**Problem requirements**
Please output the entries below from the line that contains "injection Hnew as <- <-. split." through the final line, reproduced exactly and alone.

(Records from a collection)
══════════
Lemma init_frame_class_init w w' c : init_frame w w' → class_init w' c = class_init w c.
Proof. intros (Hc & _). unfold class_init, class_mro. by rewrite Hc. Qed.

Lemma init_frame_class_new w w' c : init_frame w w' → class_new w' c = class_new w c.
Proof. intros (Hc & _). unfold class_new, class_mro. by rewrite Hc. Qed.

(** [__new__] on the decorated class with an empty slot: what it returns is
    in the slot afterwards. *)
Lemma new_original_empty_ok fuel w d cl rest kw r w3 :
  cells w !! d = Some cl → _instance cl = None →
  __new__ (call_new fuel) d (original_cls cl) rest kw w = (Ok r, w3) →
  new_frame w w3 ∧
  ∃ c3, cells w3 !! d = Some c3 ∧ original_cls c3 = original_cls cl ∧
        _instance c3 = Some r ∧ _original_init c3 = _original_init cl ∧
        _is_initialized c3 = _is_initialized cl.
Proof.
  intros Hd Hnone Hnew.
  rewrite (new_original_empty _ _ _ cl) in Hnew by done.
  unfold bind at 1 in Hnew.
  pose proof (create_instance_frame fuel d (original_cls cl)
                (VClass (original_cls cl) :: rest) kw w) as Hf.
  destruct (_create_instance _ _ _ _ _ w) as [[r'| |] w2]; try done.
  cbn [snd] in Hf.
  destruct Hf as (Hc & Hs & Hi & ext & Hh).
  destruct (frame_cell_static _ _ _ _ Hs Hd) as (c2 & Hd2 & Hst).
  assert (_is_initialized c2 = _is_initialized cl) as Hflag by by eapply frame_lookup.
  unfold bind at 1, set_instance at 1 in Hnew.
  unfold bind at 1, get_cell at 1 in Hnew. cbn [cells with_cells] in Hnew.
  rewrite list_lookup_alter_eq, Hd2 in Hnew. simpl in Hnew.
  injection Hnew as <- <-. split.
  - repeat split; simpl; try done.
    + by rewrite fmap_alter_inv.
    + by rewrite fmap_alter_inv.
    + by exists ext.
  - eexists. split; [simpl; by rewrite list_lookup_alter_eq, Hd2|].
    unfold cell_static in Hst. simpl. repeat split; congruence.
Qed.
══════════
**Written response**
  injection Hnew as <- <-. split.
  - repeat split; simpl; try done.
    + by rewrite fmap_alter_inv.
    + by rewrite fmap_alter_inv.
    + by exists ext.
  - eexists. split; [simpl; by rewrite list_lookup_alter_eq, Hd2|].
    unfold cell_static in Hst. simpl. repeat split; congruence.
Qed.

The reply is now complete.